ADVERTISEMENT
SCAI Scientific Sessions: Shockwave IVL Maintains Superiority to Angioplasty in Calcified Peripheral Disease at Two Years
Randomized Disrupt PAD III Study Finds Superior Vessel Preparation Leads to Excellent Long-Term Outcomes and Preserved Future Treatment Options
SANTA CLARA, Calif., May 19, 2022 — Shockwave Medical, Inc., a pioneer in the development of Intravascular Lithotripsy (IVL) to treat severely calcified cardiovascular disease, announced today that long-term data from the Disrupt PAD III trial found that superior vessel preparation with IVL led to excellent long-term outcomes out to two years with preservation of future treatment options compared to percutaneous transluminal angioplasty (PTA) in the treatment of calcified peripheral artery disease. The final outcomes of the largest randomized trial of severely calcified peripheral lesions were presented by investigators today in a featured clinical research session at the 2022 Scientific Sessions of the Society for Cardiovascular Angiography & Interventions (SCAI) and published simultaneously in JSCAI.
As previously published, IVL at 30 days demonstrated superiority over PTA in the primary endpoint analysis, defined as procedural success with a residual stenosis less than or equal to 30 percent without flow-limiting dissection, prior to drug-coated balloon (DCB) or stent, with a rate of 65.8 percent versus 50.4 percent (p=0.0065) as determined by an independent angiographic core lab.
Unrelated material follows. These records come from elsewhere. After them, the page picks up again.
Lemma pauseAnimation_inv s :
  playback_inv s -> timers (pauseAnimation s) = [] /\ isAnimating (pauseAnimation s) = false.
Proof.
  intros [[Ht _]|(id & d & Ht & Hid & _)]; unfold pauseAnimation; simpl.
  - destruct (animationTimer s); simpl; rewrite ?Ht; auto.
  - rewrite Hid. simpl. rewrite Ht. simpl. rewrite Nat.eqb_refl. auto.
Qed.

Lemma resetAnimation_timers s :
  timers (resetAnimation s) = timers (pauseAnimation s) /\
  isAnimating (resetAnimation s) = isAnimating (pauseAnimation s).
Proof.
  unfold resetAnimation.
  cbn [blankImage canvas set_currentFrame set_canvas set_progress set_controls set_status
       timers isAnimating].
  destruct (blankImage (pauseAnimation s)); auto.
Qed.

(** Every playback event keeps the invariant. *)
Lemma handlePlayback_inv e s s' :
  playback_inv s -> handlePlayback e s = Some s' -> playback_inv s'.
Proof.
  intros Hi He. destruct e as [| | |speed|id]; simpl in He.
  - destruct (playDisabled (controls s)) eqn:Hp; [done|]. injection He as <-.
    destruct Hi as [[Ht Ha]|(? & ? & _ & _ & _ & Hp')]; [|congruence].
    unfold startAnimation. destruct (animationFrames s); [left; auto|].
    apply animateFrame_inv; simpl; done.
  - destruct (pauseDisabled _); [done|]. injection He as <-. left. by apply pauseAnimation_inv.
  - destruct (resetDisabled _); [done|]. injection He as <-. left.
    rewrite (proj1 (resetAnimation_timers s)), (proj2 (resetAnimation_timers s)).
    by apply pauseAnimation_inv.
  - destruct (_ && _); [|done]. injection He as <-. exact Hi.
  - unfold fireTimer in He. destruct (List.find _ _) as [[id' d']|] eqn:Hf; [|done].
    injection He as <-. apply List.find_some in Hf as [Hin Heq]. apply Nat.eqb_eq in Heq.
    simpl in Heq. subst id'.
    destruct Hi as [[Ht _]|(id'' & d & Ht & Hid & Ha & Hp)]; [by rewrite Ht in Hin|].
    rewrite Ht in Hin. destruct Hin as [[= <- <-]|[]].
    apply animateFrame_inv; simpl; [rewrite Ht; simpl; by rewrite Nat.eqb_refl | done].
Qed.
Additionally, PAD III showed that IVL achieved a reduction in frequency and severity of flow-limiting major dissections (1.4 percent vs. 6.8 percent, p=0.03), a reduction in stent implantation rate (4.6 percent vs 18.3 percent, p=0.001) and no distal embolization or perforation events.
These new long-term results found that the powered secondary endpoint of primary patency (defined as freedom from CD-TLR, restenosis determined by duplex ultrasound and provisional stenting) favored IVL over PTA at one year (80.5 percent vs. 68.0%, p>=0.017) and remained favorable through two years (Kaplan-Meier estimate: 74.4 percent vs. 57.7 percent, p=0.005), respectively.
“Prior to the PAD III study, there were limited long-term data available to provide treatment guidance for this challenging population since patients with severe calcification have historically been excluded from endovascular trials,” said William A. Gray, M.D., FACC, FSCAI, Co-Director of the Lankenau Heart Institute and System, Chief of the Division of Cardiovascular Disease at Main Line Health, Wynnewood, PA, and co-principal investigator of PAD III who presented the long-term results. “The primary end point at 30 days showed IVL to be a superior vessel preparation strategy by demonstrating stenosis resolution with significantly fewer complications including severe dissections and the subsequent need for bail-out stent implantation. Avoiding unplanned stent implantations allows interventionalists to preserve all their future treatment options should reintervention be necessary. These new long-term data show that vessel preparation with IVL followed by DCB result in excellent efficacy and durable patency out to two years, and taken together the acute and long-term results reinforce IVL as a preferred vessel preparation strategy for calcified femoropopliteal disease.”
Disrupt PAD III was a prospective, multicenter, randomized study designed to demonstrate the safety and effectiveness of IVL as a vessel preparation procedure in moderate to severely calcified superficial femoral and popliteal lesions, followed by a DCB or stent. The study enrolled 306 patients randomized between IVL and PTA at 45 sites in the United States, Germany, Austria, and New Zealand. In the IVL arm, 82.9 percent of patients were classified by the angiographic core lab as having severe calcification, with an average calcified lesion length of 129.4 millimeters. Joining Dr. Gray as co-principal investigator of the study was Gunnar Tepe, M.D., Head of the Department of Diagnostic and Interventional Radiology, RoMed Clinic Rosenheim, Germany.